- **What is expected**
From the records below, transcribe only the lines running from the one with "(* ===== verification/Npdu.v ===== *)" through the one with "counterpart. *)". Keep both of those end lines.

- **Material supplied**

---+---

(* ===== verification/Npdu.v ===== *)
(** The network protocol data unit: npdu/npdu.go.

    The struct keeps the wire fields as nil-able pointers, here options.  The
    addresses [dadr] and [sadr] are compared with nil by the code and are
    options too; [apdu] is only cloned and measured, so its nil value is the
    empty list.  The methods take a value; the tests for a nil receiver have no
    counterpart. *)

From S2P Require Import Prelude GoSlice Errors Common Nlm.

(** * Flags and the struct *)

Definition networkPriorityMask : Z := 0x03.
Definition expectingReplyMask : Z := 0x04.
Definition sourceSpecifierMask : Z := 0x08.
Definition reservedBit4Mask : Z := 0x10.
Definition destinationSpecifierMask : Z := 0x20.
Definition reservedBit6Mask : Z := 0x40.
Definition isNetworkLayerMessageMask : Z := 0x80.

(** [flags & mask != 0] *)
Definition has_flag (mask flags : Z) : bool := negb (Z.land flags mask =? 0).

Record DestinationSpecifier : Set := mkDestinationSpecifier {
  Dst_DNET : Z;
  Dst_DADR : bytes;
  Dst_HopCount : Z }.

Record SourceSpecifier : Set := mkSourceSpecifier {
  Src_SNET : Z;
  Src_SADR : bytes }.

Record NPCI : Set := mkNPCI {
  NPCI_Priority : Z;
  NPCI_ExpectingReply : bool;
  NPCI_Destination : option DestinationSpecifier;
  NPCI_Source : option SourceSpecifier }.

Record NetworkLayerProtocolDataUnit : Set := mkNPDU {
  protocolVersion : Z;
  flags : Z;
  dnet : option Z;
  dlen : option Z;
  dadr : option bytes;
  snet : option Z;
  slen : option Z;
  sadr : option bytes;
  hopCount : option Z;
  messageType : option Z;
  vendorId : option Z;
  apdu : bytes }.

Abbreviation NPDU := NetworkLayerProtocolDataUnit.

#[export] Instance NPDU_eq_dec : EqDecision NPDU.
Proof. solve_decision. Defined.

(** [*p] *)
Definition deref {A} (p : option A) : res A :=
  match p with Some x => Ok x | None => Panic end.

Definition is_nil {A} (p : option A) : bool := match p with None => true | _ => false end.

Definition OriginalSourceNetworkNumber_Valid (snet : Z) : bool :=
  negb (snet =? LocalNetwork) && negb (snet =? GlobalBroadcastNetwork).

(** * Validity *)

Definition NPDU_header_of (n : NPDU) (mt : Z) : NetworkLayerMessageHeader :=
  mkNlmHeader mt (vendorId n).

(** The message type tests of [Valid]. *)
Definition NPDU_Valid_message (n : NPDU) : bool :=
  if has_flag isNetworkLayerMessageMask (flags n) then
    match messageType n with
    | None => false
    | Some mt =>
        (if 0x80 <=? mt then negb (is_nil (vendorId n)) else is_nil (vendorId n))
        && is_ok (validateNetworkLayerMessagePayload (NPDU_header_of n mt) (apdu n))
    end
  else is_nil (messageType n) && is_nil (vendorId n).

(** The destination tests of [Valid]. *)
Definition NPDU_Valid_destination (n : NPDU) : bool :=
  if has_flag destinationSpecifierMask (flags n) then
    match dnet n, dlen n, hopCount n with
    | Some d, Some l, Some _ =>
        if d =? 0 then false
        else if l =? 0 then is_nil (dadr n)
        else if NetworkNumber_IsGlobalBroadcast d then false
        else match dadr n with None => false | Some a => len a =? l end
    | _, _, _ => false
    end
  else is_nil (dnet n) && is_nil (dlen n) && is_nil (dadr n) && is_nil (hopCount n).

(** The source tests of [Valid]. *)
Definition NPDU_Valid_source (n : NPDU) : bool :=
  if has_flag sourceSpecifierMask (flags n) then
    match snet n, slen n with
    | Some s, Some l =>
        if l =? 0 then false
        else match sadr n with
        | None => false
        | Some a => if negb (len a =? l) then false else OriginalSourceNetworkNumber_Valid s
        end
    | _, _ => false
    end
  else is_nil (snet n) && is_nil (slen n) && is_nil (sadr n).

---+---

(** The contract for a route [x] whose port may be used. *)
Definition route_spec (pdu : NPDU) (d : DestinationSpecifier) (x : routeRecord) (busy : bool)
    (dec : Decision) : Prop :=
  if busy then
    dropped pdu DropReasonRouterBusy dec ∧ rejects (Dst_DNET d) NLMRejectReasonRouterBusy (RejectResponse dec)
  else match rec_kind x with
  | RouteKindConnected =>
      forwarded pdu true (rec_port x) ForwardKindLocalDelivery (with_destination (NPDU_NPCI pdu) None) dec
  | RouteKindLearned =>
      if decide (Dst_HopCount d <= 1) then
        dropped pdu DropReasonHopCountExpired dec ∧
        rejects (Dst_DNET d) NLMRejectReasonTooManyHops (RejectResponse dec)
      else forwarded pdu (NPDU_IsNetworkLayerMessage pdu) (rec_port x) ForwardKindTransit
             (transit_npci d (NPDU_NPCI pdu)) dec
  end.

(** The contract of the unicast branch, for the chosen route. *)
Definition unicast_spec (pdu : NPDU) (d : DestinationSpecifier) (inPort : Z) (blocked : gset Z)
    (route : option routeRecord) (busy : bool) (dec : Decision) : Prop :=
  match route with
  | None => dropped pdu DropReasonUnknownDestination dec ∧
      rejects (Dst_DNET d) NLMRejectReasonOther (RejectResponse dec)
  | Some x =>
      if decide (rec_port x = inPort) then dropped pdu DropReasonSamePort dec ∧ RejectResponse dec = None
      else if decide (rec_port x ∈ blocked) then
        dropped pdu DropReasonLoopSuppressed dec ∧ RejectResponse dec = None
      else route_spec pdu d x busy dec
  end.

---+---

- **Answer to the exercise**
(* ===== verification/Npdu.v ===== *)
(** The network protocol data unit: npdu/npdu.go.

    The struct keeps the wire fields as nil-able pointers, here options.  The
    addresses [dadr] and [sadr] are compared with nil by the code and are
    options too; [apdu] is only cloned and measured, so its nil value is the
    empty list.  The methods take a value; the tests for a nil receiver have no
    counterpart. *)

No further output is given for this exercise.